“We will walk through troubles, but our theology and what we believe about God is where our emotions can flow out of”. Carl Gulley //
Romans 8:28 says, “And we know that for those who love God all things work together for good.” This verse is easily one of the most popular yet most misunderstood and least believed amongst believers. Why is that? I would guess, it’s because we know God is good, but we don’t really believe He is. Our life experiences have shaped our hearts to believe otherwise: sickness, death, financial stress, injustices and an unending list of living in a broken world tether our emotions to our experiences which directly influence what we believe and how we respond.
The way you and I view the world isn’t usually based on truth; actually, it’s often based on our emotions derived from our experiences. What is dangerous about this? When you live in a broken world, the reality is not if troubles find you—it is when. It is in the depths of our troubles we find out if what we believe about God is rooted in our ever-changing emotions or in scripture. If we are rooted in our emotions, we will be believing in a god that is unreliable and not good—not a true god. It will be through this false perception of God that we will make bad decisions, blur our vision and keep us living in a world that simply, isn’t true.
So, how can we structure our lives to use our emotions but not be controlled by them?
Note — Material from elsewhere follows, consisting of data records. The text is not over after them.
(* ===== verification/StorageHeap.v ===== *)
(** * Heap files

    Models [crates/storage/src/heap.rs]: the free space map, a complete binary
    tree of maxima over the pages' free space, and the heap file that stores a
    table's tuples in pages of the buffer pool and logs its changes.  A heap
    operation works on the heap file, the pool and the log together and keeps
    what it has changed when it fails. *)

From stdpp Require Import gmap.
From S2P Require Import Prelude Bytes ByteOrder BTreeMap StorageError StoragePage StorageReplacer StorageDisk.
From S2P Require Import StorageBufferPool StorageWal.

Module Fsm.

Record FreeSpaceMap : Type := mkFsm {
  tree : list N;
  capacity : N;
  first_page_id : N
}.

(** [usize::next_power_of_two]. *)
Definition next_power_of_two (n : N) : N := if n <=? 1 then 1 else 2 ^ N.log2_up n.

Definition encode_free (free_bytes : N) : N := u8 (N.min (free_bytes / 32) 255).

Definition new (cap first : N) : FreeSpaceMap :=
  let cap := N.max (next_power_of_two cap) 1 in
  mkFsm (replicate (N.to_nat (cap * 2)) 0) cap first.

Definition leaf_index (f : FreeSpaceMap) (page_id : N) : N :=
  wadd 64 (capacity f) (wsub 64 page_id (first_page_id f)).

(** [tree[i]]: panics out of range. *)
Definition node (t : list N) (i : N) : result N := or_panic (t !! N.to_nat i).

(** The loop of [propagate_up]: [i] is the node to recompute.  Every round halves
    [i], so as many rounds as the tree has nodes are enough. *)
Fixpoint propagate (fuel : nat) (t : list N) (i : N) : result (list N) :=
  match fuel with
  | O => Ok t
  | S fuel =>
      if i <? 1 then Ok t
      else
        l ← node t (2 * i);
        r ← node t (2 * i + 1);
        propagate fuel (<[N.to_nat i := N.max l r]> t) (i / 2)
  end.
1. Train your emotions. Our emotions are good—they are God-given for a purpose—but they need to be trained in how to use them. Our emotions show what is in our hearts and ultimately, what we believe. If lashing-out in anger is our normal response under stress, we know that we are believing a lie somewhere and our perspective is altered because of it. If we don’t understand what our emotions are rooted in, we will have the same response over and over. The challenge is to train our emotions to be aligned with the word of God. Our emotions are real and valid, but if we let them loose, they will misinform us and misguide us. If we are to train our emotions and we can recognize where our vision is skewed, we can train our hearts to inform our emotions.
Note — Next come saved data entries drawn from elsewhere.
Inductive shows (bs : list N) : view -> Prop :=
| shows_leaf es fl nx lm : node (from_bytes bs) (leaf_raw es) fl nx lm -> N.land fl BTREE_FLAG_IS_LEAF <> 0 ->
    Forall (fun e => short e.1 /\ tid_ok e.2) es -> shows bs (VLeaf es nx)
| shows_node cs fl nx lm : node (from_bytes bs) (internal_raw cs) fl nx lm -> N.land fl BTREE_FLAG_IS_LEAF = 0 ->
    Forall (fun e => short e.1 /\ e.2 < 2 ^ 64) cs -> shows bs (VNode lm cs).

Definition shows_at (m : gmap N (list N)) (p : N) (v : view) : Prop := exists bs, m !! p = Some bs /\ shows bs v.

Lemma short_key k : short k -> key_ok k.
Proof. unfold MAX_KEY. intros [Hb Hl]. split; [done|unfold MAX_KEY in *; lia]. Qed.

Lemma leaf_entries_ok es : Forall (fun e : key * TupleId => short e.1 /\ tid_ok e.2) es -> Forall leaf_ok es.
Proof. intros H. eapply Forall_impl; [exact H|]. intros e [Hk Ht]. split; [by apply short_key|done]. Qed.

Lemma child_entries_ok cs : Forall (fun e : key * N => short e.1 /\ e.2 < 2 ^ 64) cs -> Forall child_ok cs.
Proof. intros H. eapply Forall_impl; [exact H|]. intros e [Hk Ht]. split; [by apply short_key|done]. Qed.

Lemma get_u64_bound d off : bytes_ok d -> get_u64 d off < 2 ^ 64.
Proof.
  intros Hd. unfold get_u64. pose proof (le_value_bound _ (read_at_bytes_ok d off 8 Hd)) as H.
  eapply N.lt_le_trans; [exact H|]. rewrite len_read_at. change (2 ^ 64) with (256 ^ 8). apply N.pow_le_mono_r; lia.
Qed.

Lemma node_bounds pg es fl nx lm : node pg es fl nx lm -> fl < 65536 /\ nx < 2 ^ 64 /\ lm < 2 ^ 64.
Proof.
  intros [Hw _ _ _ <- <- <-]. pose proof (wf_bytes _ Hw). split_and!; [by apply get_u16_bound|by apply get_u64_bound..].
Qed.

Lemma shows_next es nx bs : shows bs (VLeaf es nx) -> nx < 2 ^ 64.
Proof. inversion_clear 1 as [? ? ? ? Hn|]. apply (node_bounds _ _ _ _ _ Hn). Qed.

(** ** Sizes *)

Lemma leaf_size k t : len (encode_leaf_entry k t) = 12 + len k.
Proof. unfold encode_leaf_entry. autorewrite with lens. lia. Qed.

Lemma internal_size k c : len (encode_internal_entry k c) = 10 + len k.
Proof. unfold encode_internal_entry. autorewrite with lens. lia. Qed.

Lemma total_bounds raw lo hi : Forall (fun e => lo <= len e <= hi) raw ->
  (4 + lo) * len raw <= total raw <= (4 + hi) * len raw.
Proof. induction 1 as [|e raw He _ IH]; [cbn; rewrite len_nil; lia|]. cbn [total]. rewrite len_cons. lia. Qed.

(** Half of the entries of a page that overflows by one entry. *)
Lemma halves_fit raw lo : Forall (fun e => lo <= len e <= lo + MAX_KEY) raw -> 10 <= lo <= 12 ->
  8116 < total raw <= 8116 + (4 + lo + MAX_KEY) ->
  let mid := (length raw / 2)%nat in total (take mid raw) <= 8116 /\ total (drop mid raw) <= 8116.
Proof.
  intros Hf Hlo Ht. set (mid := (length raw / 2)%nat). cbv zeta. unfold MAX_KEY in *. pose proof (total_bounds raw lo (lo + 200) Hf) as Hb.
  assert (Hm : (length raw = 2 * mid \/ length raw = 2 * mid + 1)%nat).
  { pose proof (Nat.div_mod_eq (length raw) 2). pose proof (Nat.mod_upper_bound (length raw) 2). unfold mid. lia. }
  clearbody mid.
  pose proof (total_bounds (take mid raw) lo (lo + 200) (Forall_take _ _ _ Hf)) as H1.
  pose proof (total_bounds (drop mid raw) lo (lo + 200) (Forall_drop _ _ _ Hf)) as H2.
  rewrite <- (take_drop mid raw), total_app in Ht.
  unfold len in *. rewrite length_take in H1. rewrite length_drop in H2.
  assert (38 <= length raw)%nat by nia. nia.
Qed.

Lemma leaf_raw_bytes es : Forall (fun e => short e.1 /\ tid_ok e.2) es -> Forall (fun r => bytes_ok r) (leaf_raw es).
Proof.
  intros Hf. apply Forall_fmap. eapply Forall_impl; [exact Hf|]. intros e [[Hb _] _]. unfold compose.
  unfold encode_leaf_entry. rewrite !Forall_app. auto using le_bytes_ok.
Qed.

Lemma internal_raw_bytes cs : Forall (fun e => short e.1 /\ e.2 < 2 ^ 64) cs -> Forall (fun r => bytes_ok r) (internal_raw cs).
Proof.
  intros Hf. apply Forall_fmap. eapply Forall_impl; [exact Hf|]. intros e [[Hb _] _]. unfold compose.
  unfold encode_internal_entry. rewrite !Forall_app. auto using le_bytes_ok.
Qed.

Lemma leaf_raw_sizes es : Forall (fun e => short e.1 /\ tid_ok e.2) es -> Forall (fun r => 12 <= len r <= 12 + MAX_KEY) (leaf_raw es).
Proof.
  intros Hf. apply Forall_fmap. eapply Forall_impl; [exact Hf|]. intros e [[_ Hl] _]. unfold compose. rewrite leaf_size. lia.
Qed.

Lemma internal_raw_sizes cs : Forall (fun e => short e.1 /\ e.2 < 2 ^ 64) cs -> Forall (fun r => 10 <= len r <= 10 + MAX_KEY) (internal_raw cs).
Proof.
  intros Hf. apply Forall_fmap. eapply Forall_impl; [exact Hf|]. intros e [[_ Hl] _]. unfold compose. rewrite internal_size. lia.
Qed.

(** ** Pages through the pool *)

Section Ops.
Context {D : Type} `{PageStoreLaws D}.
Implicit Types b : BufferPool D.
Implicit Types m : gmap N (list N).
Implicit Types hs : list N.

Lemma bind_pool {A B} (o : pool_op (D := D) A) (k : A -> pool_op (D := D) B) b b' a :
  o b = (b', Ok a) -> (o ≫= k) b = k a b'.
Proof. intros E. unfold mbind, pool_bind. by rewrite E. Qed.

Lemma bind_lift {A B} (r : result A) (k : A -> pool_op (D := D) B) b a :
  r = Ok a -> (lift r ≫= k) b = k a b.
Proof. intros ->. done. Qed.

(** The pool can take [n] more pins, and its clock [k] more ticks. *)
Definition slack b hs (n : nat) (k : N) : Prop :=
  (length hs + n <= length (frames b))%nat /\ len hs < 2 ^ 30 /\ clock b + k < 2 ^ 64.

Lemma slack_after b b' hs n k l : slack b hs n (l + k) -> after b b' hs l -> slack b' hs n k.
Proof. intros (Hf & Hl & Hk) [Hc Hfr _ _]. split_and!; [lia|done|lia]. Qed.

Lemma slack_le b hs n k l : slack b hs n k -> l <= k -> slack b hs n l.
Proof. intros (? & ? & ?) Hl. split_and!; [done|done|lia]. Qed.

(** A page is looked at. *)
Lemma visit_held b m hs p bs n k : holding b m hs -> m !! p = Some bs -> p ∉ hs -> slack b hs (S n) (1 + k) ->
  exists b1 b2 f, fetch_page p b = (b1, Ok f) /\ page_of f b1 = (b1, Ok (from_bytes bs)) /\
    unpin_page p false b1 = (b2, Ok ()) /\ holding b2 m hs /\ after b b2 hs 1.
Proof.
  intros Hh Hm Hn (Hf & Hl & Hk). destruct (fetch_held b m hs p bs Hh Hm) as (b1 & f & He & Hh1 & Ht & Ha & Hu); [lia..|].
  destruct (Hu Hn) as (b2 & Hu2 & Hh2 & Ha2). exists b1, b2, f. split_and!; [done| |done|done|].
  - eapply held_page_of; [done|left|done|done].
  - replace 1 with (1 + 0) by lia. by eapply after_trans.
Qed.

(** A page that is held is edited into a node. *)
Lemma edit_node b m hs p f bs op es fl nx lm : holding b m hs -> p ∈ hs -> page_table b !! p = Some f -> m !! p = Some bs ->
  (exists pg, op (from_bytes bs) = Ok pg /\ node pg es fl nx lm) ->
  exists b' bs', on_page f op b = (b', Ok ()) /\ holding b' (<[p := bs']> m) hs /\ page_table b' = page_table b /\
    after b b' hs 0 /\ node (from_bytes bs') es fl nx lm.
Proof.
  intros Hh Hp Ht Hm (pg & Ho & Hn).
  destruct (on_page_held b m hs p f bs op pg Hh Hp Ht Hm Ho (node_len _ _ _ _ _ Hn)) as (b' & He & Hh' & Ht' & Ha).
  exists b', (as_bytes pg). rewrite from_as. done.
Qed.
2. Shift your perspective. The way we view and understand the world around us flows through our emotions, but our emotions are unreliable and ever-changing. Our vision can become blurry and God’s work in our lives can be unrecognizable. If we train our emotions to align with scripture, we can check our vision and see clearly the ways God is working through us and for us.
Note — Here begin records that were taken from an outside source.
Lemma create_tree_ok b m hs n : holding b m hs -> slack b hs 2 3 -> room (disk b) (n + 2) -> len hs < 2 ^ 30 - 1 ->
  exists b' m' meta root, create b = (b', Ok (mkBTree meta root)) /\ holding b' m' (meta :: hs) /\
    spent b b' hs 3 2 /\ handle m' (mkBTree meta root) (meta :: hs) ((root, []) : tree 0) /\ m !! meta = None /\ m !! root = None /\
    forall q, is_Some (m !! q) -> m' !! q = m !! q.
Proof.
  intros Hh (Hf & Hl & Hk) Hroom Hlen.
  destruct (take_page b m hs (n + 1) 2 Hh) as (b1 & meta & f1 & bs1 & He1 & Hs1 & Hb1 & Hh1 & Ht1 & Hm1 & Hq1 & Hn1 & Hsp1).
  { split_and!; [lia|done|lia]. } { eapply room_le; [|exact Hroom]. lia. }
  destruct (take_page b1 _ (meta :: hs) n 1 Hh1) as (b2 & root & f2 & bs2 & He2 & Hs2 & Hb2 & Hh2 & Ht2 & Hm2 & Hq2 & Hn2 & Hsp2).
  { destruct Hsp1 as [Hc Hfr _ _]. split_and!; [cbn; lia|rewrite len_cons; lia|lia]. } { apply (sp_room _ _ _ _ _ Hsp1). eapply room_le; [|exact Hroom]. lia. }
  assert (Hne : root <> meta) by (intros ->; by rewrite lookup_insert_eq in Hm2). rewrite lookup_insert_ne in Hm2 by done.
  destruct (edit_node b2 _ (root :: meta :: hs) root f2 bs2 (fun pg => Ok (init_btree_page pg true true)) [] (init_flags true true) INVALID_PAGE_ID INVALID_PAGE_ID
    Hh2 ltac:(left) Ht2 (lookup_insert_eq _ _ _)) as (b3 & bs3 & He3 & Hh3 & Ht3 & Ha3 & Hnd).
  { eexists. split; [done|]. by apply node_init. }
  rewrite insert_insert_eq in Hh3. destruct (unpin_held b3 _ _ root Hh3) as (b4 & He4 & Hh4 & Ha4).
  assert (Hsp4 : spent b b4 hs (1 + (1 + (0 + 0))) (1 + (1 + (0 + 0)))).
  { eapply spent_trans; [exact Hsp1|]. eapply spent_trans; [apply (spent_sub _ _ hs (meta :: hs)); [exact Hsp2|set_solver]|].
    eapply spent_trans; eapply spent_after; [exact Ha3|set_solver|exact Ha4|set_solver]. }
  assert (Hmt : <[root:=bs3]> (<[meta:=bs1]> m) !! meta = Some bs1) by (rewrite lookup_insert_ne, lookup_insert_eq by done; done).
  destruct (fetch_held b4 _ (meta :: hs) meta bs1 Hh4 Hmt) as (b5 & f5 & He5 & Hh5 & Ht5 & Ha5 & _).
  { destruct Hsp4 as [_ Hfr _ _]. cbn. lia. } { rewrite len_cons. lia. } { destruct Hsp4 as [Hc _ _ _]. lia. }
  destruct (on_page_held b5 _ _ meta f5 bs1 (fun pg => Ok (from_bytes (put_u64 (put_u32 (put_u64 (put_u32 (as_bytes pg) META_OFF_MAGIC META_MAGIC)
    META_OFF_ROOT root) META_OFF_HEIGHT 0) META_OFF_NENTRIES 0))) _ Hh5 ltac:(left) Ht5 Hmt eq_refl) as (b6 & He6 & Hh6 & Ht6 & Ha6).
  { apply (meta_fresh bs1 root Hs1). lia. }
  destruct (unpin_held b6 _ _ meta Hh6) as (b7 & He7 & Hh7 & Ha7).
  exists b7. eexists. exists meta, root. split_and!; [|exact Hh7| | |done|done|].
  - unfold create. rewrite (bind_pool _ _ _ _ _ He1), (bind_pool _ _ _ _ _ He2), (bind_pool _ _ _ _ _ He3), (bind_pool _ _ _ _ _ He4).
    by rewrite (bind_pool _ _ _ _ _ He5), (bind_pool _ _ _ _ _ He6), (bind_pool _ _ _ _ _ He7).
  - apply (spent_le _ _ _ (1 + (1 + (0 + 0)) + (1 + (0 + 0))) _ (1 + (1 + (0 + 0)) + (0 + (0 + 0)))); [|lia..].
    eapply spent_trans; [exact Hsp4|]. eapply spent_trans; [eapply spent_after; [exact Ha5|set_solver]|].
    eapply spent_trans; eapply spent_after; [exact Ha6|set_solver|exact Ha7|set_solver].
  - split; cbn [page_of_tree meta_page_id root_page_id fst].
    + done.
    + split; [|apply NoDup_singleton|constructor|done]. exists bs3. cbn [fst]. rewrite lookup_insert_ne, lookup_insert_eq by done.
      split; [done|]. by eapply (shows_leaf bs3 [] _ _ _ Hnd).
    + intros q Hq%list_elem_of_singleton. cbn in Hq. by subst.
    + intros Hq%list_elem_of_singleton. cbn in Hq. congruence.
    + eexists. rewrite lookup_insert_eq. split; [done|]. apply meta_fresh; [done|]. lia.
  - intros q [x Hq]. rewrite !lookup_insert_ne by congruence. done.
Qed.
3. Build a right theology. It’s easy to say, “don’t let your emotions rule”, but when you’re sitting in a hospital room or in the middle of a breakup, our emotions quickly bubble over and shape what we believe about God. A hospital room isn’t the place to create a theology because we’ll be making a theology based on our emotional response to our circumstances instead of the truth of a good God. Our emotions are unreliable and we live in the reality of a broken world. When we build our emotions on scripture, we are anchored in truth and we can shape a reliable and true perspective of God. It is in an unwavering belief in the characteristics of God our emotions can flow freely because they will be informed by scripture.
Breakthrough in our emotions requires us to pinpoint where our emotions are coming from and why, shift our perspective and anchor our hearts in scripture to believe and rest in a God that is good. Our emotions are a good gauge but are not who we are; when we trust in the goodness of God outside of our circumstances, we can inform our hearts to be less reactionary and hold firm to a right view of God.